The position after October 2010

The Act introduces a new provision that restricts the circumstances in which employers can undertake health screening at the earlier stages of a recruitment exercise.

What is prohibited?

The Act states that employers must not ask about a job applicant's health before:

  • offering work to the applicant; or
  • deciding whether to include the applicant in a short list.


Prospective employers can ask health-related questions before short-listing or making a job offer if it is necessary for them to do so for one or more reasons permitted by the Act. The reasons are that:

  • the employer needs to establish whether the employee is fit to undergo an assessment, or whether the employer has a duty to make reasonable adjustments in connection with an assessment;
  • the employer needs to establish whether the job applicant will be able to carry out a function that is intrinsic to the job concerned;
  • the employer wishes to undertake diversity monitoring;
  • the employer is considering taking positive action in relation to disabled persons; and
  • it is a genuine requirement of the job that the employee has a particular disability.

A question that does not fall within one or more of these exceptions will be prohibited.
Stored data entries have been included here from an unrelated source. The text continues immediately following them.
Lemma backoff_loop_grown p n delay :
  policy_ok p → 100 ≤ multiplier_centi p → max_backoff p ≤ u64_max → 0 ≤ delay ≤ duration_max →
  backoff_loop p n delay = Z.min (grown p n delay) (max_backoff p).
Proof.
  intros Hok Hm Hx. pose proof Hok as (Hi & Hxx & Hmm & _). revert delay.
  induction n as [|n IH]; intros delay Hd; cbn [backoff_loop grown]; [done|].
  rewrite scaled_grow by done. pose proof (grow_ge p delay Hm ltac:(lia)).
  pose proof (grown_ge p n (grow p delay) Hm ltac:(lia)).
  destruct (max_backoff p <=? grow p delay) eqn:E1; boolify; [lia|].
  destruct (grow p delay =? delay) eqn:E2; boolify.
  - by rewrite E2, grown_fixed.
  - rewrite Z.min_l by lia. apply IH. change duration_max with 18446744073709551615999999999.
    change u64_max with 18446744073709551615 in Hx. lia.
Qed.

(** The backoff schedule: the delay never exceeds [max_backoff]; with a
    multiplier of at least 1.0 it is exactly the exponential schedule clamped to
    [max_backoff], the loop's early exits notwithstanding, and never shrinks from
    one attempt to the next. *)
Theorem backoff_schedule p attempt :
  policy_ok p → 1 ≤ attempt →
  0 ≤ base_backoff p attempt ≤ max_backoff p ∧
  (100 ≤ multiplier_centi p → max_backoff p ≤ u64_max →
   base_backoff p attempt =
     Z.min (grown p (Z.to_nat (attempt - 1)) (initial_backoff p)) (max_backoff p) ∧
   base_backoff p attempt ≤ base_backoff p (attempt + 1)).
Proof.
  intros Hok Ha. pose proof Hok as (Hi & Hx & Hm & _). unfold base_backoff.
  replace (attempt =? 0) with false by lia. replace (attempt + 1 =? 0) with false by lia.
  split; [apply backoff_loop_range; [done|lia]|]. intros Hc Hu.
  rewrite !backoff_loop_grown by done. split; [done|].
  replace (Z.to_nat (attempt + 1 - 1)) with (S (Z.to_nat (attempt - 1))) by lia.
  enough (∀ k d, 0 ≤ d → grown p k d ≤ grown p (S k) d) as H by (specialize (H (Z.to_nat (attempt - 1)) (initial_backoff p)); lia).
  intros k. induction k as [|k IH]; intros d Hd.
  - by apply grow_ge.
  - apply (IH (grow p d)). pose proof (grow_ge p d Hc Hd). lia.
Qed.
Consequences of asking prohibited questions

Asking a prohibited question does not by itself give a job applicant a tribunal claim. However, if a job applicant who has been asked a prohibited question does bring a claim of disability discrimination, the burden will be on the employer to prove that it has not discriminated. If it cannot do so, the tribunal will be bound to find that the employer has discriminated by posing the prohibited question.
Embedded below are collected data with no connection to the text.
Definition set_line (d : SseDecoder) (l : bytes) : SseDecoder :=
  mkDecoder l (data d) (event d) (last_id d) (retry d) (saw_data_field d) (pending_cr d)
    (checked_bom d) (bom_progress d) (max_line_bytes d) (max_event_bytes d).
Definition set_data (d : SseDecoder) (v : bytes) (saw : bool) : SseDecoder :=
  mkDecoder (line d) v (event d) (last_id d) (retry d) saw (pending_cr d)
    (checked_bom d) (bom_progress d) (max_line_bytes d) (max_event_bytes d).
Definition set_event (d : SseDecoder) (v : bytes) : SseDecoder :=
  mkDecoder (line d) (data d) v (last_id d) (retry d) (saw_data_field d) (pending_cr d)
    (checked_bom d) (bom_progress d) (max_line_bytes d) (max_event_bytes d).
Definition set_last_id (d : SseDecoder) (v : option bytes) : SseDecoder :=
  mkDecoder (line d) (data d) (event d) v (retry d) (saw_data_field d) (pending_cr d)
    (checked_bom d) (bom_progress d) (max_line_bytes d) (max_event_bytes d).
Definition set_retry (d : SseDecoder) (v : option Z) : SseDecoder :=
  mkDecoder (line d) (data d) (event d) (last_id d) v (saw_data_field d) (pending_cr d)
    (checked_bom d) (bom_progress d) (max_line_bytes d) (max_event_bytes d).
Definition set_pending_cr (d : SseDecoder) (v : bool) : SseDecoder :=
  mkDecoder (line d) (data d) (event d) (last_id d) (retry d) (saw_data_field d) v
    (checked_bom d) (bom_progress d) (max_line_bytes d) (max_event_bytes d).
Definition set_bom (d : SseDecoder) (checked : bool) (progress : nat) : SseDecoder :=
  mkDecoder (line d) (data d) (event d) (last_id d) (retry d) (saw_data_field d) (pending_cr d)
    checked progress (max_line_bytes d) (max_event_bytes d).

(** [SseDecoder::with_limits] and [SseDecoder::new] *)
Definition with_limits (max_line max_event : Z) : SseDecoder :=
  mkDecoder [] [] [] None None false false false 0 (Z.max max_line 1) (Z.max max_event 1).

Definition new_decoder : SseDecoder :=
  with_limits DEFAULT_MAX_LINE_BYTES DEFAULT_MAX_EVENT_BYTES.

(** [SseDecoder::dispatch] *)
Definition dispatch (d : SseDecoder) (events : list SseEvent) : SseDecoder * list SseEvent :=
  let name := match event d with [] => lit "message" | e => e end in
  (set_event (set_data d [] false) [],
   events ++ [mkEvent name (data d) (last_id d) (retry d)]).

(** [str::split_once(':')], bytewise since [:] is ASCII. *)
Fixpoint split_once (sep : byte) (s : bytes) : option (bytes * bytes) :=
  match s with
  | [] => None
  | b :: r =>
      if Byte.eqb b sep then Some ([], r)
      else match split_once sep r with
           | Some (f, v) => Some (b :: f, v)
           | None => None
           end
  end.

(** [value.strip_prefix(' ').unwrap_or(value)] *)
Definition strip_space (value : bytes) : bytes :=
  match value with
  | b :: r => if Byte.eqb b SPACE then r else value
  | [] => []
  end.

(** [str::parse::<u64>] of a non-empty string of ASCII digits. *)
Definition parse_u64 (value : bytes) : option Z :=
  if digits_value value <=? u64_max then Some (digits_value value) else None.

Definition field_and_value (l : bytes) : bytes * bytes :=
  match split_once COLON l with
  | Some (field, value) => (field, strip_space value)
  | None => (l, [])
  end.

Definition bytes_eqb (a b : bytes) : bool := bool_decide (a = b).

(** [SseDecoder::end_line] *)
Definition end_line (d : SseDecoder) (events : list SseEvent)
    : SseDecoder * result StreamDecodeError (list SseEvent) :=
  let l := line d in
  let d := set_line d [] in
  if negb (utf8_valid l) then (d, Err InvalidUtf8)
  else if bytes_eqb l [] then
    if saw_data_field d then let (d, events) := dispatch d events in (d, Ok events)
    else (set_event d [], Ok events)
  else if bool_decide (head l = Some COLON) then (d, Ok events)
  else
    let (field, value) := field_and_value l in
    if bytes_eqb field (lit "event") then (set_event d value, Ok events)
    else if bytes_eqb field (lit "data") then
      if max_event_bytes d <? len (data d) + len value + 1 then
        (d, Err (EventTooLarge (max_event_bytes d)))
      else
        (set_data d ((if saw_data_field d then data d ++ [LF] else data d) ++ value) true,
         Ok events)
    else if bytes_eqb field (lit "id") then
      (if existsb (Byte.eqb x00) value then d else set_last_id d (Some value), Ok events)
    else if bytes_eqb field (lit "retry") then
      (if negb (bytes_eqb value []) && forallb is_ascii_digit value then
         match parse_u64 value with
         | Some millis => set_retry d (Some millis)
         | None => d
         end
       else d, Ok events)
    else (d, Ok events).

(** [SseDecoder::strip_byte_order_mark]: the loop over the chunk. *)
Definition bom_done (d : SseDecoder) : SseDecoder :=
  if bool_decide (bom_progress d = length BOM) then set_bom d true (bom_progress d) else d.

Fixpoint strip_loop (d : SseDecoder) (chunk : bytes) : SseDecoder * bytes :=
  match chunk with
  | [] => (bom_done d, [])
  | b :: rest =>
      if bool_decide (bom_progress d < length BOM)%nat then
        if bool_decide (BOM !! bom_progress d = Some b) then
          strip_loop (set_bom d (checked_bom d) (S (bom_progress d))) rest
        else
          (set_line (set_bom d true 0) (line d ++ take (bom_progress d) BOM), chunk)
      else (bom_done d, chunk)
  end.

Definition strip_byte_order_mark (d : SseDecoder) (chunk : bytes) : SseDecoder * bytes :=
  if checked_bom d then (d, chunk) else strip_loop d chunk.

(** One iteration of the loop of [SseDecoder::push]. *)
Definition push_byte (d : SseDecoder) (byte : byte) (events : list SseEvent)
    : SseDecoder * result StreamDecodeError (list SseEvent) :=
  if pending_cr d && Byte.eqb byte LF then (set_pending_cr d false, Ok events)
  else
    let d := set_pending_cr d false in
    if Byte.eqb byte CR then end_line (set_pending_cr d true) events
    else if Byte.eqb byte LF then end_line d events
    else if max_line_bytes d <=? len (line d) then (d, Err (LineTooLong (max_line_bytes d)))
    else (set_line d (line d ++ [byte]), Ok events).

Fixpoint push_loop (d : SseDecoder) (chunk : bytes) (events : list SseEvent)
    : SseDecoder * result StreamDecodeError (list SseEvent) :=
  match chunk with
  | [] => (d, Ok events)
  | b :: rest =>
      match push_byte d b events with
      | (d, Ok events) => push_loop d rest events
      | (d, Err e) => (d, Err e)
      end
  end.

(** [SseDecoder::push] *)
Definition push (d : SseDecoder) (chunk : bytes)
    : SseDecoder * result StreamDecodeError (list SseEvent) :=
  let (d, chunk) := strip_byte_order_mark d chunk in push_loop d chunk [].

(** [SseDecoder::finish] *)
Definition finish (d : SseDecoder) : SseDecoder * list SseEvent :=
  let d := set_line d [] in
  if saw_data_field d then dispatch d [] else (d, []).

(** A caller's loop: push every chunk, collect the events, stop at an error. *)
Fixpoint push_all (d : SseDecoder) (chunks : list bytes) (events : list SseEvent)
    : SseDecoder * result StreamDecodeError (list SseEvent) :=
  match chunks with
  | [] => (d, Ok events)
  | c :: cs =>
      match push d c with
      | (d, Ok more) => push_all d cs (events ++ more)
      | (d, Err e) => (d, Err e)
      end
  end.

(** ** The newline-delimited decoder *)

Record LineDecoder := mkLineDecoder {
  buffer : bytes;
  ld_max_line_bytes : Z;
}.

Definition new_line_decoder (max_line : Z) : LineDecoder := mkLineDecoder [] (Z.max max_line 1).

(** [line.trim_end_matches('\r')] *)
Fixpoint trim_start_cr (s : bytes) : bytes :=
  match s with
  | b :: r => if Byte.eqb b CR then trim_start_cr r else s
  | [] => []
  end.

Definition trim_end_cr (s : bytes) : bytes := reverse (trim_start_cr (reverse s)).

Fixpoint ld_push (d : LineDecoder) (chunk : bytes) (lines : list bytes)
    : LineDecoder * result StreamDecodeError (list bytes) :=
  match chunk with
  | [] => (d, Ok lines)
  | b :: rest =>
      if Byte.eqb b LF then
        let l := buffer d in
        let d := mkLineDecoder [] (ld_max_line_bytes d) in
        if negb (utf8_valid l) then (d, Err InvalidUtf8)
        else
          let trimmed := trim_end_cr l in
          ld_push d rest (if bytes_eqb trimmed [] then lines else lines ++ [trimmed])
      else if ld_max_line_bytes d <=? len (buffer d) then
        (d, Err (LineTooLong (ld_max_line_bytes d)))
      else ld_push (mkLineDecoder (buffer d ++ [b]) (ld_max_line_bytes d)) rest lines
  end.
The Act also provides that an employer who asks prohibited questions may be subject to enforcement action by the Equality and Human Rights Commission.

Practical consequences

Employers who use health questionnaires or health screening as part of their recruitment exercises should review:

  • the type of questions they pose; and
  • the time at which they pose them.

They should consider amending their procedures if, for example:

  • they use questionnaires before short-listing;
  • they use standard form questionnaires for all job applicants;
  • they are not simply asking questions for diversity monitoring purposes or to establish whether they need to make reasonable adjustments to the recruitment process; or
  • they routinely screen out before short-listing applications which disclose a complex medical history.

Even employers who do not send out questionnaires until a job offer has been made should consider:

  • the type of questions they are asking and whether these are well designed to elicit the information they need;
  • how they deal with the information once it has been disclosed, bearing in mind the duty to make reasonable adjustments; and
  • whether their procedures comply with the Information Commissioner's Code of Practice on Employment.